* _EXERCISE REQUIREMENTS_
Print the whole listing, keeping every line exactly as given.
.....
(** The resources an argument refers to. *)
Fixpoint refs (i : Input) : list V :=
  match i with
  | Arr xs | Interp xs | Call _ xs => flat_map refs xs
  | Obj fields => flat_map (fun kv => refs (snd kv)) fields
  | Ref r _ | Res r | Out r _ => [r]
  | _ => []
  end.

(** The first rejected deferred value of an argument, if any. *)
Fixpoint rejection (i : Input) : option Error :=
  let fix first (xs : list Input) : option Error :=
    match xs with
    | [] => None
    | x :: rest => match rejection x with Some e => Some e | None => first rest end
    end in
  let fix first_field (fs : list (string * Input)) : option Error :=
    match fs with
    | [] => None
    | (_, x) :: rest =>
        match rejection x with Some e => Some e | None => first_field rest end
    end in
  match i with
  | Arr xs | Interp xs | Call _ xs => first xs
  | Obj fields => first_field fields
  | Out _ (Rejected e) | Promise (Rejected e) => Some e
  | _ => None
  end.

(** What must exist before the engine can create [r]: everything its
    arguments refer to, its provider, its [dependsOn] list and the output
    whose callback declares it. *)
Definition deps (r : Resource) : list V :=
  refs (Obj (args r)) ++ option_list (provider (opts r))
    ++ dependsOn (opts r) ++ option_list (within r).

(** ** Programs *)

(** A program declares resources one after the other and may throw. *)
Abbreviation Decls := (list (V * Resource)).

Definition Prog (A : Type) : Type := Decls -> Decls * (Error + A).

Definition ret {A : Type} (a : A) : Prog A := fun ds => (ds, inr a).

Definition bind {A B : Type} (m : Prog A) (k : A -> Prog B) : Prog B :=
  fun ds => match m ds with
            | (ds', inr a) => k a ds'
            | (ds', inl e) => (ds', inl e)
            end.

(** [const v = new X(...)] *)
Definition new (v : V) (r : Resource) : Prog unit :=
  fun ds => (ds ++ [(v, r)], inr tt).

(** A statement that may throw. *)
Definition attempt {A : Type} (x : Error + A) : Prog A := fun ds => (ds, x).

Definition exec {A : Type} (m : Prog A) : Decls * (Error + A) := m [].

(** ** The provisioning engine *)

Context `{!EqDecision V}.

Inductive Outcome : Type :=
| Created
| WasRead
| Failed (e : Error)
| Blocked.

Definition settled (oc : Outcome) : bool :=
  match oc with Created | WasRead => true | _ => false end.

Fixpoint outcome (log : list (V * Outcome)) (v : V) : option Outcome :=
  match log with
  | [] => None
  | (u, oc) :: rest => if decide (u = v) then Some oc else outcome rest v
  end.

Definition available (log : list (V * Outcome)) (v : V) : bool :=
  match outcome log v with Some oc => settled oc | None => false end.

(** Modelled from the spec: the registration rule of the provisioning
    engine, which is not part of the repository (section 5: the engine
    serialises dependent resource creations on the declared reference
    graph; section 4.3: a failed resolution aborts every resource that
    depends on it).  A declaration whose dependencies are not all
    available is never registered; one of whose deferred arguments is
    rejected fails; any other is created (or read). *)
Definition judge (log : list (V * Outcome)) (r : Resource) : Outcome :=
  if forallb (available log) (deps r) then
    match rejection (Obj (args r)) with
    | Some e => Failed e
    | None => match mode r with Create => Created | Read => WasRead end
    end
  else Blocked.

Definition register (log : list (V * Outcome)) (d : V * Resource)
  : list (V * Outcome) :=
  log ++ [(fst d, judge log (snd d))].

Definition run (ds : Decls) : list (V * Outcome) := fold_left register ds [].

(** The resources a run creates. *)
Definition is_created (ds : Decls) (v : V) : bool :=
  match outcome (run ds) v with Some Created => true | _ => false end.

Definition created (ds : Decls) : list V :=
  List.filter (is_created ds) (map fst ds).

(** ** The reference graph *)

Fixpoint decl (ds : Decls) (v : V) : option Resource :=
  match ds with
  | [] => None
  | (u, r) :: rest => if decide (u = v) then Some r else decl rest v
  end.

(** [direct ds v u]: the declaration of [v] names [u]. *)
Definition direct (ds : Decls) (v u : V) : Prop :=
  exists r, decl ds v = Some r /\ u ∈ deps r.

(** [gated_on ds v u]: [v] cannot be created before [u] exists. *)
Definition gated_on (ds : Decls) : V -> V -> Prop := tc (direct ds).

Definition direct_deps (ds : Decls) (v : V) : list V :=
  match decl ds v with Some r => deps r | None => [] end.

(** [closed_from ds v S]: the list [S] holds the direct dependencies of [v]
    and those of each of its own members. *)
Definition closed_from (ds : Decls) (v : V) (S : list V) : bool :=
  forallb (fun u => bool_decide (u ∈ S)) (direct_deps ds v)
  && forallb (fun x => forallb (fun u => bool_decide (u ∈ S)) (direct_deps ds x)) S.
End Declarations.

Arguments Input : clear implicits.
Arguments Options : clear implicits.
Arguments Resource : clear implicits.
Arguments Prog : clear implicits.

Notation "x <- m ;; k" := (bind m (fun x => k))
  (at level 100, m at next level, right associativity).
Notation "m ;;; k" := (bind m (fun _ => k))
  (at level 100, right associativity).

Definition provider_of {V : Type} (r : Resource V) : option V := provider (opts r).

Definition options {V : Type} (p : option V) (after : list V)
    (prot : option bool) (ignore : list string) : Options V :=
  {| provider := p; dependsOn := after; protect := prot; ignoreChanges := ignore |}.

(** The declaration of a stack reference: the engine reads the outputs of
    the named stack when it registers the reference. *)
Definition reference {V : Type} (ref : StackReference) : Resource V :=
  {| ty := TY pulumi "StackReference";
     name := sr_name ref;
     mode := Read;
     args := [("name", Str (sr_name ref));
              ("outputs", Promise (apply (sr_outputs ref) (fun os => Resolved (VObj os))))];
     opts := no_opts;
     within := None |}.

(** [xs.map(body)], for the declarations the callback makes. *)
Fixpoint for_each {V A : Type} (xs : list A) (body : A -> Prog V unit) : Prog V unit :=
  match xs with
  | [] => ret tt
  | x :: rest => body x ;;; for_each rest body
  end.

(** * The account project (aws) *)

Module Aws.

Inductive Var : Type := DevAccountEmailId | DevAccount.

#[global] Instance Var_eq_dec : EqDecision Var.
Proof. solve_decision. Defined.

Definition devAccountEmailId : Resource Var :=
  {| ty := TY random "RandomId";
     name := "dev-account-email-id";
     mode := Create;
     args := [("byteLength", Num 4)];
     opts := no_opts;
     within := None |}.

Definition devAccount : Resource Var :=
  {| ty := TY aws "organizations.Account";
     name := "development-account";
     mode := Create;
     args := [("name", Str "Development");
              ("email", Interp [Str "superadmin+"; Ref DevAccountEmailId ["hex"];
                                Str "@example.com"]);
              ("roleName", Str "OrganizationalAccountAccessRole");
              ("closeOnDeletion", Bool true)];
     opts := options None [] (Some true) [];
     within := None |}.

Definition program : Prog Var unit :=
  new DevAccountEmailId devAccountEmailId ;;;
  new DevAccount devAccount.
.....
* _OUTPUT FOR THIS EXERCISE_
(** The resources an argument refers to. *)
Fixpoint refs (i : Input) : list V :=
  match i with
  | Arr xs | Interp xs | Call _ xs => flat_map refs xs
  | Obj fields => flat_map (fun kv => refs (snd kv)) fields
  | Ref r _ | Res r | Out r _ => [r]
  | _ => []
  end.

(** The first rejected deferred value of an argument, if any. *)
Fixpoint rejection (i : Input) : option Error :=
  let fix first (xs : list Input) : option Error :=
    match xs with
    | [] => None
    | x :: rest => match rejection x with Some e => Some e | None => first rest end
    end in
  let fix first_field (fs : list (string * Input)) : option Error :=
    match fs with
    | [] => None
    | (_, x) :: rest =>
        match rejection x with Some e => Some e | None => first_field rest end
    end in
  match i with
  | Arr xs | Interp xs | Call _ xs => first xs
  | Obj fields => first_field fields
  | Out _ (Rejected e) | Promise (Rejected e) => Some e
  | _ => None
  end.

(** What must exist before the engine can create [r]: everything its
    arguments refer to, its provider, its [dependsOn] list and the output
    whose callback declares it. *)
Definition deps (r : Resource) : list V :=
  refs (Obj (args r)) ++ option_list (provider (opts r))
    ++ dependsOn (opts r) ++ option_list (within r).

(** ** Programs *)

(** A program declares resources one after the other and may throw. *)
Abbreviation Decls := (list (V * Resource)).

Definition Prog (A : Type) : Type := Decls -> Decls * (Error + A).

Definition ret {A : Type} (a : A) : Prog A := fun ds => (ds, inr a).

Definition bind {A B : Type} (m : Prog A) (k : A -> Prog B) : Prog B :=
  fun ds => match m ds with
            | (ds', inr a) => k a ds'
            | (ds', inl e) => (ds', inl e)
            end.

(** [const v = new X(...)] *)
Definition new (v : V) (r : Resource) : Prog unit :=
  fun ds => (ds ++ [(v, r)], inr tt).

(** A statement that may throw. *)
Definition attempt {A : Type} (x : Error + A) : Prog A := fun ds => (ds, x).

Definition exec {A : Type} (m : Prog A) : Decls * (Error + A) := m [].

(** ** The provisioning engine *)

Context `{!EqDecision V}.

Inductive Outcome : Type :=
| Created
| WasRead
| Failed (e : Error)
| Blocked.

Definition settled (oc : Outcome) : bool :=
  match oc with Created | WasRead => true | _ => false end.

Fixpoint outcome (log : list (V * Outcome)) (v : V) : option Outcome :=
  match log with
  | [] => None
  | (u, oc) :: rest => if decide (u = v) then Some oc else outcome rest v
  end.

Definition available (log : list (V * Outcome)) (v : V) : bool :=
  match outcome log v with Some oc => settled oc | None => false end.

(** Modelled from the spec: the registration rule of the provisioning
    engine, which is not part of the repository (section 5: the engine
    serialises dependent resource creations on the declared reference
    graph; section 4.3: a failed resolution aborts every resource that
    depends on it).  A declaration whose dependencies are not all
    available is never registered; one of whose deferred arguments is
    rejected fails; any other is created (or read). *)
Definition judge (log : list (V * Outcome)) (r : Resource) : Outcome :=
  if forallb (available log) (deps r) then
    match rejection (Obj (args r)) with
    | Some e => Failed e
    | None => match mode r with Create => Created | Read => WasRead end
    end
  else Blocked.

Definition register (log : list (V * Outcome)) (d : V * Resource)
  : list (V * Outcome) :=
  log ++ [(fst d, judge log (snd d))].

Definition run (ds : Decls) : list (V * Outcome) := fold_left register ds [].

(** The resources a run creates. *)
Definition is_created (ds : Decls) (v : V) : bool :=
  match outcome (run ds) v with Some Created => true | _ => false end.

Definition created (ds : Decls) : list V :=
  List.filter (is_created ds) (map fst ds).

(** ** The reference graph *)

Fixpoint decl (ds : Decls) (v : V) : option Resource :=
  match ds with
  | [] => None
  | (u, r) :: rest => if decide (u = v) then Some r else decl rest v
  end.

(** [direct ds v u]: the declaration of [v] names [u]. *)
Definition direct (ds : Decls) (v u : V) : Prop :=
  exists r, decl ds v = Some r /\ u ∈ deps r.

(** [gated_on ds v u]: [v] cannot be created before [u] exists. *)
Definition gated_on (ds : Decls) : V -> V -> Prop := tc (direct ds).

Definition direct_deps (ds : Decls) (v : V) : list V :=
  match decl ds v with Some r => deps r | None => [] end.

(** [closed_from ds v S]: the list [S] holds the direct dependencies of [v]
    and those of each of its own members. *)
Definition closed_from (ds : Decls) (v : V) (S : list V) : bool :=
  forallb (fun u => bool_decide (u ∈ S)) (direct_deps ds v)
  && forallb (fun x => forallb (fun u => bool_decide (u ∈ S)) (direct_deps ds x)) S.
End Declarations.

Arguments Input : clear implicits.
Arguments Options : clear implicits.
Arguments Resource : clear implicits.
Arguments Prog : clear implicits.

Notation "x <- m ;; k" := (bind m (fun x => k))
  (at level 100, m at next level, right associativity).
Notation "m ;;; k" := (bind m (fun _ => k))
  (at level 100, right associativity).

Definition provider_of {V : Type} (r : Resource V) : option V := provider (opts r).

Definition options {V : Type} (p : option V) (after : list V)
    (prot : option bool) (ignore : list string) : Options V :=
  {| provider := p; dependsOn := after; protect := prot; ignoreChanges := ignore |}.

(** The declaration of a stack reference: the engine reads the outputs of
    the named stack when it registers the reference. *)
Definition reference {V : Type} (ref : StackReference) : Resource V :=
  {| ty := TY pulumi "StackReference";
     name := sr_name ref;
     mode := Read;
     args := [("name", Str (sr_name ref));
              ("outputs", Promise (apply (sr_outputs ref) (fun os => Resolved (VObj os))))];
     opts := no_opts;
     within := None |}.

(** [xs.map(body)], for the declarations the callback makes. *)
Fixpoint for_each {V A : Type} (xs : list A) (body : A -> Prog V unit) : Prog V unit :=
  match xs with
  | [] => ret tt
  | x :: rest => body x ;;; for_each rest body
  end.

(** * The account project (aws) *)

Module Aws.

Inductive Var : Type := DevAccountEmailId | DevAccount.

#[global] Instance Var_eq_dec : EqDecision Var.
Proof. solve_decision. Defined.

Definition devAccountEmailId : Resource Var :=
  {| ty := TY random "RandomId";
     name := "dev-account-email-id";
     mode := Create;
     args := [("byteLength", Num 4)];
     opts := no_opts;
     within := None |}.

Definition devAccount : Resource Var :=
  {| ty := TY aws "organizations.Account";
     name := "development-account";
     mode := Create;
     args := [("name", Str "Development");
              ("email", Interp [Str "superadmin+"; Ref DevAccountEmailId ["hex"];
                                Str "@example.com"]);
              ("roleName", Str "OrganizationalAccountAccessRole");
              ("closeOnDeletion", Bool true)];
     opts := options None [] (Some true) [];
     within := None |}.

Definition program : Prog Var unit :=
  new DevAccountEmailId devAccountEmailId ;;;
  new DevAccount devAccount.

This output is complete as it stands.